Early in the play she prayed to Themis instead, the goddess concerned with the unwritten rules of social obligation, and to Artemis (167-70). Artemis was the virgin goddess of the hunt and the patron of unmarried women. In appealing to her, Medea may have signaled that she was already shedding her identity of wife and mother—a process she completes in the climax of the play, by murdering her children. In destroying them, Medea has, in some ways, turned back time on herself. By completely cutting out any connection to Jason, she restores herself to an earlier state of being from before she met him.

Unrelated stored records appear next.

(* ===== verification/JsonParse.v ===== *)
(** * JSON: the parser on every text

    What the parser of [cJSON.c] does on texts that the printer did not write: it
    always ends, and it stays inside the text if every escape of the text is whole.
    An escape that is cut off by the end of the string makes it write behind the
    block of the string. *)

From S2P Require Import Prelude Double Json JsonText.

(** ** The parser, given what holds of its pointers

    [I] holds of the pointers, and [allowed] of the faults; strings are handled
    by a hypothesis. *)

Section Pointers.
Variable pow : double -> double -> double.
Variable I : ptr -> Prop.
Variable allowed : fault -> Prop.

Definition returns {A} (P : A -> Prop) (m : outcome A) : Prop :=
  match m with Ret a => P a | Fault f => allowed f end.

Lemma returns_bind {A B} (P : A -> Prop) (Q : B -> Prop) m (k : A -> outcome B) :
  returns P m -> (forall a, P a -> returns Q (k a)) -> returns Q (m ≫= k).
Proof. intros Hm Hk. destruct m as [a|f]; [by apply Hk|done]. Qed.

(** A pointer into the rest of [p]. *)
Definition within (p q : ptr) : Prop := I q /\ (length q <= length p)%nat.

(** An item, and a pointer behind the place where it began. *)
Definition consumes (p : ptr) (r : answer cJSON) : Prop :=
  match r with Accepted _ q => I q /\ (length q < length p)%nat | Rejected _ => True end.

Hypothesis I_peek : forall p, I p -> returns (fun c => exists q, p = c :: q /\ (c <> 0 -> I q)) (peek p).
Hypothesis I_overflow : allowed SignedOverflow.
Hypothesis I_string : forall item p, I p -> returns (consumes p) (parse_string item p).

Lemma skip_within p : I p -> returns (within p) (skip p).
Proof.
  induction p as [|c p IH]; intros H; pose proof (I_peek _ H) as Hp; [done|]. destruct Hp as (q & [= <-] & Hq).
  cbn [skip]. case_bool_decide as Hc; [|by split].
  specialize (IH (Hq (proj1 Hc))). destruct (skip p) as [q|f]; [|done]. destruct IH as [Hi Hl]. split; [done|cbn; lia].
Qed.
(** * wordgrid leaderboard server: a shallow embedding of [server/main.py]

    The server has two Flask routes.  [add_score] validates a parsed JSON
    body and inserts one document in the [leaderboard] collection;
    [get_leaderboard] returns the documents of one date, ascending by
    score.  Python values are modelled by the inductive [json], the
    handlers by a state-and-exception monad over the collection. *)

From stdpp Require Import gmap strings list fin_maps sorting.

Set Warnings "-register-all".

Local Open Scope Z_scope.

(** ** Python values produced by [request.get_json()] *)

(** A Python [str] is a sequence of characters; [len] counts them and [==]
    compares them one by one, which is all the handlers use.  A [float]
    is kept as its binary64 bit pattern: no handler computes with it. *)
Inductive json : Type :=
  | JNull
  | JBool (b : bool)
  | JInt (n : Z)
  | JFloat (bits : Z)
  | JStr (s : string)
  | JArr (l : list json)
  | JObj (m : gmap string json).

(** The exceptions the handlers can raise. *)
Inductive pyexn : Type :=
  | TypeError
  | KeyError.

Inductive res (A : Type) : Type :=
  | Ok (a : A)
  | Raise (e : pyexn).
Arguments Ok {A} a.
Arguments Raise {A} e.

(** ** The collection *)

(** A stored document: the [_id] that [insert_one] generates, and the
    fields of the inserted dict. *)
Record stored : Type := Stored { oid : N; fields : gmap string json }.

Abbreviation store := (list stored).

(** ** The handler monad: collection state and Python exceptions *)

Definition M (A : Type) : Type := store → res A * store.

Definition ret {A : Type} (a : A) : M A := λ st, (Ok a, st).

Definition raise {A : Type} (e : pyexn) : M A := λ st, (Raise e, st).

Definition bind {A B : Type} (m : M A) (k : A → M B) : M B := λ st,
  match m st with
  | (Ok a, st') => k a st'
  | (Raise e, st') => (Raise e, st')
  end.

Notation "'let*' x := m 'in' k" := (bind m (λ x, k))
  (at level 10, x name, m at level 100, k at level 200,
   format "'[v' 'let*'  x  :=  m  'in' '/' k ']'").

(** Python's short-circuit [a and b] and [a or b] on booleans. *)
Definition py_and (a b : M bool) : M bool :=
  let* x := a in if x then b else ret false.

Definition py_or (a b : M bool) : M bool :=
  let* x := a in if x then ret true else b.

(** ** Python operators used by the handlers *)

(** [needle in hay] on two [str]: substring test. *)
Fixpoint str_contains (needle hay : string) : bool :=
  String.prefix needle hay ||
  match hay with
  | EmptyString => false
  | String _ hay' => str_contains needle hay'
  end.

(** [v == s] for a [str] literal [s]: only an equal [str] is equal. *)
Definition py_eq_str (v : json) (s : string) : bool :=
  match v with
  | JStr s' => bool_decide (s' = s)
  | _ => false
  end.

(** [k in data]: key membership on a dict, element membership on a list,
    substring on a str, [TypeError] on anything else. *)
Definition py_in (k : string) (data : json) : M bool :=
  match data with
  | JObj m => ret (bool_decide (is_Some (m !! k)))
  | JArr l => ret (existsb (λ v, py_eq_str v k) l)
  | JStr s => ret (str_contains k s)
  | JNull | JBool _ | JInt _ | JFloat _ => raise TypeError
  end.

(** [data[k]] for a [str] key [k]. *)
Definition py_getitem (data : json) (k : string) : M json :=
  match data with
  | JObj m =>
      match m !! k with
      | Some v => ret v
      | None => raise KeyError
      end
  | _ => raise TypeError
  end.

(** [isinstance(v, str)]. *)
Definition isinstance_str (v : json) : bool :=
  match v with
  | JStr _ => true
  | _ => false
  end.

(** [isinstance(v, int)]: [bool] is a subclass of [int] in Python. *)
Definition isinstance_int (v : json) : bool :=
  match v with
  | JInt _ | JBool _ => true
  | _ => false
  end.

(** [len(v)]. *)
Definition py_len (v : json) : M Z :=
  match v with
  | JStr s => ret (Z.of_nat (String.length s))
  | JArr l => ret (Z.of_nat (List.length l))
  | JObj m => ret (Z.of_nat (size m))
  | JNull | JBool _ | JInt _ | JFloat _ => raise TypeError
  end.
(** * PCBOT: command binding, command registry and plugin manager

    A shallow embedding of [src/bot.py] and [src/plugins/__init__.py].
    Python modules become Rocq modules of the same name, Python functions
    become Rocq functions of the same name, exceptions become the [Raise]
    branch of a result type, and the module-level mutable objects (the
    [plugins] dictionary, every module's [__commands] attribute, every
    command's [sub_commands] list, the log and the event loop's task queue)
    live in one explicit [State]. *)

From Stdlib Require Import ZArith Lia Ascii String List Bool.
From stdpp Require Import base option list strings gmap fin_maps.

#[local] Set Warnings "-register-all".

Local Open Scope string_scope.
Local Open Scope list_scope.

(** ** Python values, exceptions and built-in operations *)

Module py.

(** Values that travel through the binder: tokens, defaults, and the
    objects returned by annotations. *)
Inductive pyval :=
| PyNone
| PyBool (b : bool)
| PyInt (n : Z)
| PyStr (s : string)
| PyObj (cls : string) (id : string).

Definition is_None (v : pyval) : bool :=
  match v with PyNone => true | _ => false end.

(** [bool(v)] *)
Definition truthy (v : pyval) : bool :=
  match v with
  | PyNone => false
  | PyBool b => b
  | PyInt n => negb (n =? 0)%Z
  | PyStr s => negb (String.eqb s "")
  | PyObj _ _ => true
  end.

In any case, none of these gods—not Zeus, Themis, Artemis, or even Medea’s grandfather Helios, the god of the sun, seem to have any quarrel with how Medea handles the situation. One of the most striking aspects of her story is that she goes unpunished for her crimes not only by mankind but also by the gods. Greek mythology is rife with people who purposefully (or inadvertently) kill family members and are relentlessly pursued by the Underworld’s scourges of kin-slayers, the Furies, with whom Jason threatens Medea. But in the end Medea is lifted from the mortal realm of the play not by her own power but by the power of the gods, a literal deus ex machina. After she flies away in her grandfather’s chariot, there is no tradition, either in Euripides’s play or in the broader mythology, of Medea being punished for her crimes at all. For their own mysterious—or not so mysterious—reasons, the gods seem to land firmly on Medea’s side, not Jason’s or Creon’s.